(** [cache.files[file]]: the record and its reference, when present. *)
Definition lookup_file (file : string) (s : Storage) : option (nat * FileObj) :=
  match files s !! file with
  | Some l =>
      match heap s !! l with
      | Some o => Some (l, o)
      | None => None
      end
  | None => None
  end.

Definition filesOrder_key : string := "filesOrder".

(** storage.js 111-119: the request half of [_writeProperties]. *)
Definition _writeProperties (s : Storage) : Storage :=
  if pending (pflags s) then
    set_pflags (set_waiting true (pflags s)) s
  else
    let s := emit (IoClearTimeout (timeout (pflags s))) s in
    let s := set_pflags (set_pending true (pflags s)) s in
    emit (IoOutputJson (properties s)) s.

(** storage.js 131-142: the request half of [_writeFile]. *)
Definition _writeFile (file : string) (s : Storage) : Storage :=
  match lookup_file file s with
  | None => s
  | Some (l, o) =>
      if pending (fflags o) then
        set_obj l (set_fflags (set_waiting true (fflags o)) o) s
      else
        let s := emit (IoClearTimeout (timeout (fflags o))) s in
        let o := set_fflags (set_pending true (fflags o)) o in
        let s := set_obj l o s in
        emit (IoWriteFile l (index o) (name o) (data o)) s
  end.

(** storage.js 119-128: completion callback of the properties write. *)
Definition _writeProperties_done (err : bool) (s : Storage) : Storage :=
  let s := set_pflags (set_pending false (pflags s)) s in
  if waiting (pflags s) then
    let s := set_pflags (set_waiting false (pflags s)) s in
    _writeProperties s
  else if err then
    let id := next_timer s in
    let s := set_next_timer (S id) s in
    let s := emit (IoSetTimeout id None) s in
    let s := set_pflags (set_timeout (Some id) (pflags s)) s in
    emit IoLogError s
  else s.

(** storage.js 142-153: completion callback of the write issued for the
    record behind [l]. *)
Definition _writeFile_done (l : nat) (err : bool) (s : Storage) : Storage :=
  match heap s !! l with
  | None => s
  | Some o =>
      let o := set_fflags (set_pending false (fflags o)) o in
      if waiting (fflags o) then
        let o := set_fflags (set_waiting false (fflags o)) o in
        _writeFile (name o) (set_obj l o s)
      else if err then
        let id := next_timer s in
        let s := set_next_timer (S id) s in
        let s := emit (IoSetTimeout id (Some l)) s in
        let o := set_fflags (set_timeout (Some id) (fflags o)) o in
        emit IoLogError (set_obj l o s)
      else set_obj l o s
  end.

(** The retry timers: [_writeProperties.bind(self)] and
    [function() { self._writeFile(file.name); }]. *)
Definition timer_fired (unit_ref : option nat) (s : Storage) : Storage :=
  match unit_ref with
  | None => _writeProperties s
  | Some l =>
      match heap s !! l with
      | Some o => _writeFile (name o) s
      | None => s
      end
  end.

(** ** Public operations (storage.js 167-292)

    Every operation maps a state to the state it leaves behind and the
    completion of the call. *)

Definition result : Type := Storage * completion retval.

Definition type_error : completion retval := Throw "TypeError".

(** storage.js 31-42 *)
Definition copyFileObj (file : option nat) (s : Storage) : option nat * Storage :=
  match file with
  | None => (None, s)
  | Some l =>
      match heap s !! l with
      | None => (None, s)
      | Some o =>
          let '(l', s) :=
            alloc (MkFile (index o) (name o) (data o) (selected o) no_flags) s in
          (Some l', s)
      end
  end.

(** storage.js 167-169 *)
Definition count (s : Storage) : result :=
  (s, Return (RNum (Z.of_nat (size (files s))))).

(** storage.js 171-173 *)
Definition existsFile (file : arg) (s : Storage) : result :=
  match files s !! key file with
  | Some l => (s, Return (RRef l))
  | None => (s, Return RUndefined)
  end.

(** The callback of [filesOrder.map] in [getFileList], applied from left
    to right. *)
Fixpoint getFileList_map (origObj : bool) (order : list jsval) (s : Storage)
  : list (option nat) * Storage :=
  match order with
  | [] => ([], s)
  | file :: order' =>
      let '(e, s) :=
        if origObj then (files s !! js_toString file, s)
        else copyFileObj (files s !! js_toString file) s in
      let '(es, s) := getFileList_map origObj order' s in
      (e :: es, s)
  end.

(** storage.js 175-182 *)
Definition getFileList (origObj : bool) (s : Storage) : result :=
  match properties s !! filesOrder_key with
  | Some (JArr order) =>
      let '(es, s) := getFileList_map origObj order s in
      (s, Return (RList es))
  | _ => (s, type_error)
  end.

(** storage.js 184-203 *)
Definition writeFile (file data : arg) (s : Storage) : result :=
  if negb (truthy file) then (s, Return RUndefined)
  else
    let k := key file in
    match lookup_file k s with
    | Some (l, o) =>
        let s := set_obj l (set_data (norm_data data) o) s in
        let s := _writeFile k s in
        (s, Return (RRef l))
    | None =>
        let s := set_maxIndex (maxIndex s + 1)%Z s in
        let fileData := MkFile (maxIndex s) k None JUndef no_flags in
        let '(l, s) := alloc fileData s in
        let s := set_files (<[k := l]> (files s)) s in
        match properties s !! filesOrder_key with
        | Some (JArr order) =>
            let s := set_properties
                       (<[filesOrder_key := JArr (order ++ [JStr k])]>
                          (properties s)) s in
            let s := _writeProperties s in
            let s := set_obj l (set_data (norm_data data) fileData) s in
            let s := _writeFile k s in
            (s, Return (RRef l))
        | _ => (s, type_error)
        end
    end.

(** storage.js 205-207 *)
Definition updateFile (file data : arg) (s : Storage) : result :=
  match existsFile file s with
  | (s, Return r) => if truthy_ret r then writeFile file data s else (s, Return r)
  | r => r
  end.

(** storage.js 209-212 *)
Definition readFile (file : arg) (s : Storage) : result :=
  match file with
  | Undefined => (s, Return RUndefined)
  | Null => (s, Return (RVal JNull))
  | Str f =>
      if negb (truthy_str f) then (s, Return (RStr f))
      else
        match lookup_file f s with
        | Some (_, o) =>
            match data o with
            | Some d => (s, Return (RStr d))
            | None => (s, Return RUndefined)
            end
        | None => (s, Return RUndefined)
        end
  end.

(** storage.js 214-226 *)
Definition removeFile (file : string) (s : Storage) : result :=
  if negb (truthy_str file) then (s, Return RUndefined)
  else
    match lookup_file file s with
    | None => (s, Return RUndefined)
    | Some (l, o) =>
        match properties s !! filesOrder_key with
        | Some (JArr order) =>
            let order' :=
              match indexOf order (name o) with
              | Some i => splice_out i order
              | None => splice_last order
              end in
            let s := set_properties
                       (<[filesOrder_key := JArr order']> (properties s)) s in
            let s := set_files (delete (name o) (files s)) s in
            let s := emit (IoUnlink (index o) (name o)) s in
            let s := _writeProperties s in
            (s, Return (RBool true))
        | _ => (s, type_error)
        end
    end.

####################

**Work to complete**
Every record in the listing above is to be copied exactly.

**Exercise answer**
(** [cache.files[file]]: the record and its reference, when present. *)
Definition lookup_file (file : string) (s : Storage) : option (nat * FileObj) :=
  match files s !! file with
  | Some l =>
      match heap s !! l with
      | Some o => Some (l, o)
      | None => None
      end
  | None => None
  end.

Definition filesOrder_key : string := "filesOrder".

(** storage.js 111-119: the request half of [_writeProperties]. *)
Definition _writeProperties (s : Storage) : Storage :=
  if pending (pflags s) then
    set_pflags (set_waiting true (pflags s)) s
  else
    let s := emit (IoClearTimeout (timeout (pflags s))) s in
    let s := set_pflags (set_pending true (pflags s)) s in
    emit (IoOutputJson (properties s)) s.

(** storage.js 131-142: the request half of [_writeFile]. *)
Definition _writeFile (file : string) (s : Storage) : Storage :=
  match lookup_file file s with
  | None => s
  | Some (l, o) =>
      if pending (fflags o) then
        set_obj l (set_fflags (set_waiting true (fflags o)) o) s
      else
        let s := emit (IoClearTimeout (timeout (fflags o))) s in
        let o := set_fflags (set_pending true (fflags o)) o in
        let s := set_obj l o s in
        emit (IoWriteFile l (index o) (name o) (data o)) s
  end.

(** storage.js 119-128: completion callback of the properties write. *)
Definition _writeProperties_done (err : bool) (s : Storage) : Storage :=
  let s := set_pflags (set_pending false (pflags s)) s in
  if waiting (pflags s) then
    let s := set_pflags (set_waiting false (pflags s)) s in
    _writeProperties s
  else if err then
    let id := next_timer s in
    let s := set_next_timer (S id) s in
    let s := emit (IoSetTimeout id None) s in
    let s := set_pflags (set_timeout (Some id) (pflags s)) s in
    emit IoLogError s
  else s.

(** storage.js 142-153: completion callback of the write issued for the
    record behind [l]. *)
Definition _writeFile_done (l : nat) (err : bool) (s : Storage) : Storage :=
  match heap s !! l with
  | None => s
  | Some o =>
      let o := set_fflags (set_pending false (fflags o)) o in
      if waiting (fflags o) then
        let o := set_fflags (set_waiting false (fflags o)) o in
        _writeFile (name o) (set_obj l o s)
      else if err then
        let id := next_timer s in
        let s := set_next_timer (S id) s in
        let s := emit (IoSetTimeout id (Some l)) s in
        let o := set_fflags (set_timeout (Some id) (fflags o)) o in
        emit IoLogError (set_obj l o s)
      else set_obj l o s
  end.

(** The retry timers: [_writeProperties.bind(self)] and
    [function() { self._writeFile(file.name); }]. *)
Definition timer_fired (unit_ref : option nat) (s : Storage) : Storage :=
  match unit_ref with
  | None => _writeProperties s
  | Some l =>
      match heap s !! l with
      | Some o => _writeFile (name o) s
      | None => s
      end
  end.

(** ** Public operations (storage.js 167-292)

    Every operation maps a state to the state it leaves behind and the
    completion of the call. *)

Definition result : Type := Storage * completion retval.

Definition type_error : completion retval := Throw "TypeError".

(** storage.js 31-42 *)
Definition copyFileObj (file : option nat) (s : Storage) : option nat * Storage :=
  match file with
  | None => (None, s)
  | Some l =>
      match heap s !! l with
      | None => (None, s)
      | Some o =>
          let '(l', s) :=
            alloc (MkFile (index o) (name o) (data o) (selected o) no_flags) s in
          (Some l', s)
      end
  end.

(** storage.js 167-169 *)
Definition count (s : Storage) : result :=
  (s, Return (RNum (Z.of_nat (size (files s))))).

(** storage.js 171-173 *)
Definition existsFile (file : arg) (s : Storage) : result :=
  match files s !! key file with
  | Some l => (s, Return (RRef l))
  | None => (s, Return RUndefined)
  end.

(** The callback of [filesOrder.map] in [getFileList], applied from left
    to right. *)
Fixpoint getFileList_map (origObj : bool) (order : list jsval) (s : Storage)
  : list (option nat) * Storage :=
  match order with
  | [] => ([], s)
  | file :: order' =>
      let '(e, s) :=
        if origObj then (files s !! js_toString file, s)
        else copyFileObj (files s !! js_toString file) s in
      let '(es, s) := getFileList_map origObj order' s in
      (e :: es, s)
  end.

(** storage.js 175-182 *)
Definition getFileList (origObj : bool) (s : Storage) : result :=
  match properties s !! filesOrder_key with
  | Some (JArr order) =>
      let '(es, s) := getFileList_map origObj order s in
      (s, Return (RList es))
  | _ => (s, type_error)
  end.

(** storage.js 184-203 *)
Definition writeFile (file data : arg) (s : Storage) : result :=
  if negb (truthy file) then (s, Return RUndefined)
  else
    let k := key file in
    match lookup_file k s with
    | Some (l, o) =>
        let s := set_obj l (set_data (norm_data data) o) s in
        let s := _writeFile k s in
        (s, Return (RRef l))
    | None =>
        let s := set_maxIndex (maxIndex s + 1)%Z s in
        let fileData := MkFile (maxIndex s) k None JUndef no_flags in
        let '(l, s) := alloc fileData s in
        let s := set_files (<[k := l]> (files s)) s in
        match properties s !! filesOrder_key with
        | Some (JArr order) =>
            let s := set_properties
                       (<[filesOrder_key := JArr (order ++ [JStr k])]>
                          (properties s)) s in
            let s := _writeProperties s in
            let s := set_obj l (set_data (norm_data data) fileData) s in
            let s := _writeFile k s in
            (s, Return (RRef l))
        | _ => (s, type_error)
        end
    end.

(** storage.js 205-207 *)
Definition updateFile (file data : arg) (s : Storage) : result :=
  match existsFile file s with
  | (s, Return r) => if truthy_ret r then writeFile file data s else (s, Return r)
  | r => r
  end.

(** storage.js 209-212 *)
Definition readFile (file : arg) (s : Storage) : result :=
  match file with
  | Undefined => (s, Return RUndefined)
  | Null => (s, Return (RVal JNull))
  | Str f =>
      if negb (truthy_str f) then (s, Return (RStr f))
      else
        match lookup_file f s with
        | Some (_, o) =>
            match data o with
            | Some d => (s, Return (RStr d))
            | None => (s, Return RUndefined)
            end
        | None => (s, Return RUndefined)
        end
  end.

(** storage.js 214-226 *)
Definition removeFile (file : string) (s : Storage) : result :=
  if negb (truthy_str file) then (s, Return RUndefined)
  else
    match lookup_file file s with
    | None => (s, Return RUndefined)
    | Some (l, o) =>
        match properties s !! filesOrder_key with
        | Some (JArr order) =>
            let order' :=
              match indexOf order (name o) with
              | Some i => splice_out i order
              | None => splice_last order
              end in
            let s := set_properties
                       (<[filesOrder_key := JArr order']> (properties s)) s in
            let s := set_files (delete (name o) (files s)) s in
            let s := emit (IoUnlink (index o) (name o)) s in
            let s := _writeProperties s in
            (s, Return (RBool true))
        | _ => (s, type_error)
        end
    end.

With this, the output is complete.